5 Tips to Achieve Financial Freedom in 2021

We've all thought about that magical amount of money that would give us financial freedom. "If only I had Elon Musk money..." 

Earning an imperceivable dollar amount is the dreamer's approach to getting a hold on your finances. But there are several practical steps you can take to feel less beholden to money. Follow these five realistic tips to reach financial freedom this year. 

Stick to your budget

We're not really offering up any new information here. You've signed up for Mint. You plugged in your financial information. And you haven't looked at it since — *checks calendar* — Meryl Streep's last Academy Award win. 

About two-thirds of people have created a budget at one time or another, but only about one-third of the people who have a budget actually maintain it. Your goal should be to become one of those people.  

Whether you use the 50/30/20 budget, zero-based budget or another approach is up to you — as long as it works and you stick to it. 
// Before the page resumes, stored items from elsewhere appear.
(** * accord: lease coordination client and service adapter

    A shallow embedding of the Go sources

    - the client library (package [accord]): [ClientOptions], [RPCClient],
      [WrapClient], [DialClient], [client.Acquire], [client.Close],
      [client.fetchDone];
    - the service adapter (package [service]): [Acquire], [Renew], [Done],
      [convertHandle], [expTime].

    Go integers are modelled as [Z] with their wrap-around written out,
    maps as [gmap], byte slices as [list byte], and the calls that leave the
    process (storage backend, protocol client, local cache, network
    connection) as operations of an interface record over an abstract
    external state, each call being logged. *)

From Stdlib Require Import ZArith Lia.
From Stdlib.Strings Require Import Byte.
From stdpp Require Import base option list vector strings gmap.

Local Open Scope string_scope.
Local Open Scope Z_scope.
Local Open Scope list_scope.

(** ** Machine integers *)

Module Int.

(** [int64(x)]: two's complement reduction to 64 bits. *)
Definition int64 (x : Z) : Z := (x + 2 ^ 63) mod 2 ^ 64 - 2 ^ 63.

(** [uint32(x)]: the low 32 bits. *)
Definition uint32 (x : Z) : Z := x mod 2 ^ 32.

Definition in_int64 (x : Z) : Prop := - 2 ^ 63 <= x < 2 ^ 63.
Definition in_uint32 (x : Z) : Prop := 0 <= x < 2 ^ 32.

End Int.

(** ** Package [time] *)

Module Time.

(** [time.Duration] is an [int64] count of nanoseconds. *)
Definition Duration := Z.

Definition Nanosecond : Duration := 1.
Definition Second : Duration := 1000000000.
Definition Minute : Duration := 60 * Second.

(** [time.Time]: an instant, as nanoseconds since the Unix epoch. *)
Definition Time := Z.

(** [t.Unix()]: whole seconds since the epoch, rounding down. *)
Definition Unix (t : Time) : Z := t / Second.

(** [t.Nanosecond()]: the nanosecond offset within the second, in
    [0, 999999999]. *)
Definition NanosecondOf (t : Time) : Z := t mod Second.

(** [t.Add(d)]. *)
Definition Add (t : Time) (d : Duration) : Time := t + d.

(** Milliseconds since the Unix epoch, rounding down. *)
Definition UnixMilli (t : Time) : Z := t / 1000000.

End Time.

(** ** Errors *)

(** gRPC status codes (package [codes]); the adapter only produces
    [InvalidArgument] itself. *)
Inductive Code :=
  | Canceled | Unknown | InvalidArgument | DeadlineExceeded
  | NotFound | Internal | Unavailable.

(** Go [error] values that the modelled code creates, compares or passes
    on.  [ErrAcquired] and [ErrDone] are the two sentinels of package
    [accord]; the code compares against them with [==]. *)
Inductive error :=
  | ErrAcquired
  | ErrDone
  | EOF                                   (* io.EOF *)
  | StatusError (c : Code) (msg : string) (* status.Error(c, msg) *)
  | InvalidUUID (n : nat)                 (* uuid.FromBytes on n bytes *)
  | Failure (msg : string).               (* any other error *)

#[global] Instance Code_eq_dec : EqDecision Code.
Proof. solve_decision. Defined.

#[global] Instance error_eq_dec : EqDecision error.
Proof. solve_decision. Defined.

(** What a Go function call ends in: it returns, or it panics. *)
Inductive PanicValue :=
  | NilDereference            (* runtime error: nil pointer dereference *)
  | PanicError (e : error).   (* panic(err), as uuid.Must does *)

Inductive Res (A : Type) :=
  | Returns (a : A)
  | Panics (p : PanicValue).
Arguments Returns {A} a.
Arguments Panics {A} p.

(** ** Package [uuid] *)

Module uuid.

(** [uuid.UUID] is [[16]byte]. *)
Definition UUID := vec byte 16.

(** [u[:]]. *)
Definition bytes (u : UUID) : list byte := vec_to_list u.

(** [uuid.FromBytes(b)]: fails unless [b] has exactly 16 bytes. *)
Definition FromBytes (b : list byte) : error + UUID :=
  match decide (length b = 16%nat) with
  | left H => inr (eq_rect _ (vec byte) (list_to_vec b) _ H)
  | right _ => inl (InvalidUUID (length b))
  end.

(** [uuid.Must(u, err)]: panics with [err] when it is not nil. *)
Definition Must (r : error + UUID) : Res UUID :=
  match r with
  | inr u => Returns u
  | inl e => Panics (PanicError e)
  end.

End uuid.

(** ** Client options *)

Module Options.
Import Time.

(** [OnError] is a function value; no modelled code calls it, so it is
    kept as an opaque token that is copied with the struct. *)
Definition ErrorCallback := nat.

Record ClientOptions := {
  Owner : string;                    (* owner, default: random UUID *)
  Namespace : string;                (* namespace, default: "" *)
  TTL : Duration;                    (* TTL, default: 10 minutes *)
  Dir : string;                      (* data directory *)
  OnError : option ErrorCallback;    (* custom error handler, may be nil *)
}.

(** The zero value [var p ClientOptions]. *)
Definition zero : ClientOptions :=
  {| Owner := ""; Namespace := ""; TTL := 0; Dir := ""; OnError := None |}.

(** [o.ttlSeconds()]: [uint32(o.TTL / time.Second)].  Go's integer
    division truncates toward zero. *)
Definition ttlSeconds (o : ClientOptions) : Z :=
  Int.uint32 (TTL o ÷ Second).

(** The body of [norm] on values.  [o] is the pointee of the receiver
    ([None] for a nil receiver) and [u] is the value of
    [uuid.New().String()], which is only used when the owner is empty. *)
Definition norm_val (o : option ClientOptions) (u : string) : ClientOptions :=
  let p := match o with Some v => v | None => zero end in
  let p := if decide (Owner p = "")
           then {| Owner := u; Namespace := Namespace p; TTL := TTL p;
                   Dir := Dir p; OnError := OnError p |}
           else p in
  let p := if TTL p <? Second
           then {| Owner := Owner p; Namespace := Namespace p;
                   TTL := 10 * Minute;
                   Dir := Dir p; OnError := OnError p |}
           else p in
  let p := if decide (Dir p = "")
           then {| Owner := Owner p; Namespace := Namespace p; TTL := TTL p;
                   Dir := "data"; OnError := OnError p |}
           else p in
  p.

(** Option structs live in a store; a [*ClientOptions] is [None] (nil)
    or an address in it. *)
Definition loc := positive.
Abbreviation store := (gmap loc ClientOptions).

(** [*o] for a non-nil [o].  Go pointers never dangle; an address
    outside the store reads as the zero value. *)
Definition deref (h : store) (o : option loc) : option ClientOptions :=
  match o with
  | Some l => Some (default zero (h !! l))
  | None => None
  end.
Pay off your credit cards in full

Building wealth is a tough task if you're caught in a cycle of debt. Student loans, car payments, mortgages, and other installment-based loans are hard to avoid, but they're typically predictable with fixed rates and terms, so you know how much you owe each month and when you'll be done paying. Plus, they generally have lower interest rates than credit cards. 

Credit cards are a different animal. Of course, you want to pay at least the minimum each month, but you're not getting much closer to debt-free living if you swipe/tap/insert your card for every purchase. Try to treat your credit card like you would a debit card by only spending what you have in your bank account. This way, you can pay off debt in full each month instead of carrying a balance and owing interest. 
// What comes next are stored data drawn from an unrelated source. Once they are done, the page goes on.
(** * Bookdown cross-reference index (SessionBookdownXRefs.cpp)

    A shallow embedding of the cross-reference index of the session:
    the renderer adapter [indexForDoc], the unsaved overlay
    [XRefUnsavedIndex], the merge [indexEntriesForProject], the transform
    [indexEntriesToXRefs], the monitor callback [fileChangeHandler] and the
    RPC handler [xrefIndexForFile].

    Stateful code is written in a state monad over [World]: the regular
    files on disk, the error log behind LOG_ERROR and the static
    [s_unsavedIndex].  Code that lives outside the translation unit (paths,
    the R runtime, pandoc, the source database) is the interface
    [Platform]. *)

From Stdlib Require Import ZArith Ascii String List.
From stdpp Require Import gmap strings list fin_maps.

Local Open Scope Z_scope.
Local Open Scope string_scope.
Local Open Scope list_scope.

(** ** std::string *)

Module str.

(** [s.find_first_of(c)]; [None] is [std::string::npos]. *)
Fixpoint find_first_of (c : ascii) (s : string) : option nat :=
  match s with
  | EmptyString => None
  | String a s' =>
      if Ascii.eqb a c then Some O else S <$> find_first_of c s'
  end.

(** [s.substr(0, n)]. *)
Fixpoint prefix (n : nat) (s : string) : string :=
  match n, s with
  | S n', String a s' => String a (prefix n' s')
  | _, _ => EmptyString
  end.

(** [s.substr(n)], for [n <= s.size()]. *)
Fixpoint suffix (n : nat) (s : string) : string :=
  match n, s with
  | S n', String _ s' => suffix n' s'
  | _, _ => s
  end.

(** [boost::algorithm::split(out, s, pred)] with the default
    [token_compress_off]: one token between any two separators, so the
    result is never empty and has one more token than separators. *)
Fixpoint split (isSep : ascii -> bool) (s : string) : list string :=
  match s with
  | EmptyString => [EmptyString]
  | String a s' =>
      if isSep a then EmptyString :: split isSep s'
      else match split isSep s' with
           | tok :: toks => String a tok :: toks
           | [] => [String a EmptyString]
           end
  end.

Definition newline : ascii := ascii_of_nat 10.

(** [boost::algorithm::is_any_of("\n")]. *)
Definition is_newline (a : ascii) : bool := Ascii.eqb a newline.

Fixpoint has_newline (s : string) : bool :=
  match s with
  | EmptyString => false
  | String a s' => is_newline a || has_newline s'
  end.

End str.

(** ** core::Error *)

Inductive Error :=
| Success
| Failure (code : Z) (message : string).

Definition isError (e : Error) : bool :=
  match e with Success => false | Failure _ _ => true end.

(** [boost::system::errc::state_not_recoverable] (ENOTRECOVERABLE). *)
Definition state_not_recoverable : Z := 131.
Definition no_such_file_or_directory : Z := 2.
Definition invalid_argument : Z := 22.

Definition systemError (code : Z) (message : string) : Error :=
  Failure code message.

Definition EXIT_SUCCESS : Z := 0.

(** ** json values *)

Module json.

#[local] Set Warnings "-register-all".

Inductive Value :=
| Null
| Str (s : string)
| Arr (a : list Value)
| Obj (o : gmap string Value).

Abbreviation Object := (gmap string Value).
Abbreviation Array := (list Value).

End json.

(** ** Data of the translation unit *)

Abbreviation FilePath := string (only parsing).

Record FileInfo := mkFileInfo { absolutePath : string }.

Record XRefFileIndex := mkXRefFileIndex {
  index_file : string;
  entries : list string
}.

Record XRefIndexEntry := mkXRefIndexEntry {
  file : string;
  entry : string
}.

Record ProcessResult := mkProcessResult {
  exitStatus : Z;
  stdOut : string;
  stdErr : string
}.

Record SourceDocument := mkSourceDocument {
  doc_path : string;
  doc_contents : string;
  doc_dirty : bool
}.

(** core::system::FileChangeEvent::Type; [NoChange] is its [None]. *)
Inductive FileChangeType := NoChange | FileAdded | FileRemoved | FileModified.

Record FileChangeEvent := mkFileChangeEvent {
  type : FileChangeType;
  fileInfo : FileInfo
}.

Record JsonRpcRequest := mkRequest { params : json.Array }.
Record JsonRpcResponse := mkResponse { result : option json.Value }.

(** ** The world the session runs in *)

Record File := mkFile {
  contents : string;
  lastWriteTime : Z
}.

Record World := mkWorld {
  files : gmap string File;          (* regular files, by absolute path *)
  clock : Z;                          (* stamp of the next write *)
  errorLog : list Error;              (* what LOG_ERROR has recorded *)
  unsavedFiles_ : gmap string XRefFileIndex   (* s_unsavedIndex *)
}.

Definition M (A : Type) : Type := World -> A * World.

Definition ret {A} (a : A) : M A := fun w => (a, w).

Definition bind {A B} (c : M A) (k : A -> M B) : M B :=
  fun w => let (a, w') := c w in k a w'.

Notation "x <~ c ;; k" := (bind c (fun x => k))
  (at level 100, c at next level, right associativity).
Notation "c ;;; k" := (bind c (fun _ => k))
  (at level 100, right associativity).

Definition gets {A} (f : World -> A) : M A := fun w => (f w, w).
Increase retirement contributions

If you're already contributing to a 401(k), IRA or other retirement fund, that's a great first step. But you want to make sure you're maximizing your contributions. If your employer-sponsored 401(k) offers a company match, contribute at least enough to get that match. 

Become a boring investor

In other words, stay away from GameStop stonks. Much like politics, the stock market is supposed to be boring — though it may be hard to remember a time when either was a snoozefest. 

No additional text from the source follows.